QMDB All The Things
Over the last year, we've developed a family of append-only, authenticated databases (ADB) inspired by LayerZero's novel Quick Merkle Database (QMDB). Today, we are excited to announce that this family of databases will now be known as QMDB and that we are collaborating with LayerZero to productionize QMDB in the Commonware Library.
When I first learned about QMDB, I was blown away. Through my work on Vilmo, I had already concluded that append-only databases were the path to a new factor of throughput but had yet to figure out how to add efficient authentication (the ability to prove some key exists in some root at some time, or doesn't). I found a way to enable “state sync” but gave up on an efficient lite client.
With QMDB, researchers at LayerZero found an (elegant) solution to authentication by layering a Merkle Mountain Range (MMR) over a log of key updates. By linking keys in lexicographic order, this log can generate exclusion proofs (provide an inclusion proof of the keys before and after). Because the root spans the entire log, proofs for any key can be verified against the current root. Merklization can be performed with little memory and no disk access because new operations exclusively modify the right side of the tree.
QMDB can “do it all” (inclusion and exclusion proofs over both current and historical state). At Commonware, however, we found a number of applications that didn't need to. Rather than requiring all applications to support all proof types, we opted to instead build our own family of MMR-over-log databases (ADB) with granular control over proof support. The simplest database you need, for example, only supports inclusion proofs!

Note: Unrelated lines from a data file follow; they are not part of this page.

(** * CatieCli: credential lifecycle of the Antigravity pool

    A shallow embedding of the credential-management routes
    ([backend/app/routers/antigravity_manage.py],
    [backend/app/routers/antigravity_oauth.py]) and of the read-through cache
    ([backend/app/cache.py], [backend/app/services/auth.py]).

    Conventions used throughout:
    - a Python [str] is a Rocq [string] holding its UTF-8 bytes; slicing and
      [len] count code points, as Python does ([PyStr.take], [PyStr.len]);
    - Python [None] is [None]; an [Optional[str]] is an [option string];
    - a call to a collaborator that lives outside these files (the OAuth
      token service, the upstream HTTP API, the encryption helper) is an
      outcome supplied by an environment: [Ok v] or [Raise message];
    - the database session is a list of rows that is passed along. *)

From Stdlib Require Import ZArith Lia Bool Ascii String List SpecFloat.
From stdpp Require Import base option list strings gmap pretty.

Open Scope string_scope.
Open Scope Z_scope.

(** ** Python strings *)

Module PyStr.

(** A UTF-8 continuation byte is [10xxxxxx]. *)
Definition is_cont (c : ascii) : bool :=
  let n := Ascii.N_of_ascii c in ((128 <=? n) && (n <? 192))%N.

(** [len s]: number of code points of a well-formed UTF-8 string. *)
Fixpoint len (s : string) : nat :=
  match s with
  | EmptyString => 0%nat
  | String c s' => if is_cont c then len s' else S (len s')
  end.

(** [take n s] is the slice [s[:n]] (by code points). *)
Fixpoint take (n : nat) (s : string) : string :=
  match s with
  | EmptyString => EmptyString
  | String c s' =>
      if is_cont c then String c (take n s')
      else match n with
           | O => EmptyString
           | S m => String c (take m s')
           end
  end.

(** [contains needle s] is Python's [needle in s]. *)
Fixpoint contains (needle s : string) : bool :=
  String.prefix needle s ||
  match s with
  | EmptyString => false
  | String _ s' => contains needle s'
  end.

(** [s.endswith(suffix)] and [s.startswith(prefix)] *)
Definition endswith (suffix s : string) : bool :=
  (String.length suffix <=? String.length s)%nat &&
  String.eqb
    (String.substring (String.length s - String.length suffix)
                      (String.length suffix) s)
    suffix.

Definition startswith (pre s : string) : bool := String.prefix pre s.

(** [str(n)] for an [int]. *)
Definition of_int (n : Z) : string := pretty n.

(** Truthiness of an [Optional[str]]: [None] and [""] are falsy. *)
Definition truthy (o : option string) : bool :=
  match o with
  | Some (String _ _) => true
  | _ => false
  end.



Lemma length_app (s t : string) :
  String.length (s +:+ t) = (String.length s + String.length t)%nat.
Proof.
  induction s as [|c s IH]; [reflexivity|].
  change (String c s +:+ t) with (String c (s +:+ t)). simpl. rewrite IH. reflexivity.
Qed.


Lemma take_ascii_example : take 3 "timeout while reading" = "tim".
Proof. reflexivity. Qed.

Lemma take_cjk_example : take 2 "认证失败" = "认证" /\ len "认证失败" = 4%nat.
Proof. split; reflexivity. Qed.

End PyStr.

(** ** Outcomes of calls that may raise *)

(** [str(e)] of a raised exception is all the routes ever look at. *)
Inductive res (A : Type) : Type :=
| Ok (a : A)
| Raise (msg : string).

Arguments Ok {A} a.
Arguments Raise {A} msg.

Definition bind {A B : Type} (m : res A) (k : A -> res B) : res B :=
  match m with
  | Ok a => k a
  | Raise e => Raise e
  end.

Notation "x <- m ;; k" := (bind m (fun x => k))
  (at level 100, m at next level, right associativity).

(** ** Health probe (HealthProber) *)

Module Probe.

(** What one POST to [v1internal:generateContent] produced: a response with a
    status code, or an exception (network error, timeout). *)
Inductive outcome : Type :=
| Status (code : Z)
| Failed (msg : string).

Record verdict : Type := Verdict {
  is_valid : bool;
  error_msg : option string
}.

(** [resp.status_code in [200, 429]] *)
Definition status_ok (code : Z) : bool := Z.eqb code 200 || Z.eqb code 429.

(** [resp.status_code in [401, 403]] *)
Definition status_auth (code : Z) : bool := Z.eqb code 401 || Z.eqb code 403.

(** The [try: resp = await client.post(...) ... except Exception as e:] block
    of [verify_my_antigravity_credential] and of
    [admin_verify_antigravity_credential] (the two are the same text). *)
Definition classify (o : outcome) : verdict :=
  match o with
  | Status code =>
      if status_ok code then Verdict true None
      else if status_auth code then
        Verdict false (Some ("认证失败 (" +:+ PyStr.of_int code +:+ ")"))
      else Verdict false (Some ("API 返回 " +:+ PyStr.of_int code))
  | Failed e => Verdict false (Some ("请求异常: " +:+ PyStr.take 30 e))
  end.



End Probe.

Module ProbeFacts.
Import Probe.

Lemma status_ok_iff (code : Z) : status_ok code = true <-> code = 200 \/ code = 429.
Proof. unfold status_ok. rewrite orb_true_iff, !Z.eqb_eq. tauto. Qed.

Lemma status_auth_iff (code : Z) : status_auth code = true <-> code = 401 \/ code = 403.
Proof. unfold status_auth. rewrite orb_true_iff, !Z.eqb_eq. tauto. Qed.




(** Distinct status codes give distinct generic diagnostics: the code can be
    read back from the message. *)
Lemma generic_message_inj (c1 c2 : Z) :
  "API 返回 " +:+ PyStr.of_int c1 = "API 返回 " +:+ PyStr.of_int c2 -> c1 = c2.
Proof.
  intros H. apply (inj (String.app "API 返回 ")) in H.
  unfold PyStr.of_int in H. exact (inj pretty _ _ H).
Qed.



End ProbeFacts.

(** ** Data model *)

(** [MODE = "antigravity"]: the credential family of these routes. *)
Definition MODE : string := "antigravity".

(** The columns of [Credential] the routes read or write. Secret columns
    ([api_key], [refresh_token], [client_id], [client_secret]) hold the
    encrypted text. The primary key [id] is called [cred_id] here. *)
Record Credential : Type := mkCredential {
  cred_id : Z;
  user_id : Z;
  name : string;
  api_key : option string;
  refresh_token : option string;
  client_id : option string;
  client_secret : option string;
  project_id : option string;
  credential_type : string;
  email : option string;
  is_public : bool;
  is_active : bool;
  api_type : string;
  model_tier : string;
  last_error : option string;
  last_used_at : option Z
}.

(** A usage-log row: its key, the credential it points at (nullable foreign
    key) and the rest of the row. *)
Record UsageLog : Type := mkUsageLog {
  log_id : Z;
  credential_id : option Z;
  log_payload : string
}.

Record DB : Type := mkDB {
  credentials : list Credential;
  usage_logs : list UsageLog
}.

(** The values of [app.config.settings] the routes use. *)
Record Settings : Type := mkSettings {
  google_client_id : string;
  google_client_secret : string;
  force_donate : bool
}.

Definition string_eqb (a b : string) : bool := bool_decide (a = b).

Definition opt_string_eqb (a b : option string) : bool := bool_decide (a = b).

(** [x or ""] for an [Optional[str]]. *)
Definition or_empty (o : option string) : string :=
  match o with
  | Some s => s
  | None => ""
  end.

(** [result.scalar_one_or_none()]: no row, the one row, or
    [MultipleResultsFound]. *)
Definition scalar_one_or_none {A : Type} (rows : list A) : res (option A) :=
  match rows with
  | [] => Ok None
  | [r] => Ok (Some r)
  | _ => Raise "Multiple rows were found when one or none was required"
  end.

(** ** Cooldown window and the credential list *)

Module Cooldown.

Definition us_per_second : Z := 1000000.

(** A naive [datetime] is its number of microseconds since [datetime.min],
    0001-01-01T00:00:00; [datetime.max] is 9999-12-31T23:59:59.999999. *)
Definition datetime_max : Z := 315537897599999999.

Definition is_datetime (t : Z) : Prop := 0 <= t <= datetime_max.

(** [timedelta(seconds=n)] for an [int], in microseconds: [OverflowError]
    when the days pass 999999999 in magnitude. *)
Definition timedelta_seconds (n : Z) : res Z :=
  if (n / 86400 <? -999999999) || (999999999 <? n / 86400)
  then Raise "OverflowError: days; must have magnitude <= 999999999"
  else Ok (n * us_per_second).

(** [d + delta]: [OverflowError] outside the range of [datetime]. *)
Definition datetime_add (d delta : Z) : res Z :=
  if (d + delta <? 0) || (datetime_max <? d + delta)
  then Raise "OverflowError: date value out of range"
  else Ok (d + delta).

(** The integer nearest to [n / d], ties going to the even one. *)
Definition round_half_even (n d : Z) : Z :=
  let q := n / d in
  let r := n mod d in
  if 2 * r <? d then q
  else if d <? 2 * r then q + 1
  else if Z.even q then q else q + 1.

(** [floor (log2 (a / b))] for positive [a] and [b]. *)
Definition log2_quotient (a b : Z) : Z :=
  let k := Z.log2 a - Z.log2 b in
  if (if 0 <=? k then a <? b * 2 ^ k else a * 2 ^ (- k) <? b) then k - 1 else k.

This family of databases, however, never diverged far from QMDB. We found coherent ways to break apart QMDB and introduced support for state sync but never departed from the core MMR-over-log abstraction (we couldn't find a way to do better). After discussion with LayerZero, we both determined that instead of building our own versions of QMDB that we should direct our work towards a single implementation that we could both optimize. We're excited to share that single point of focus will be our family of authenticated databases, now renamed to QMDB. And yes, it is licensed as MIT/Apache-2.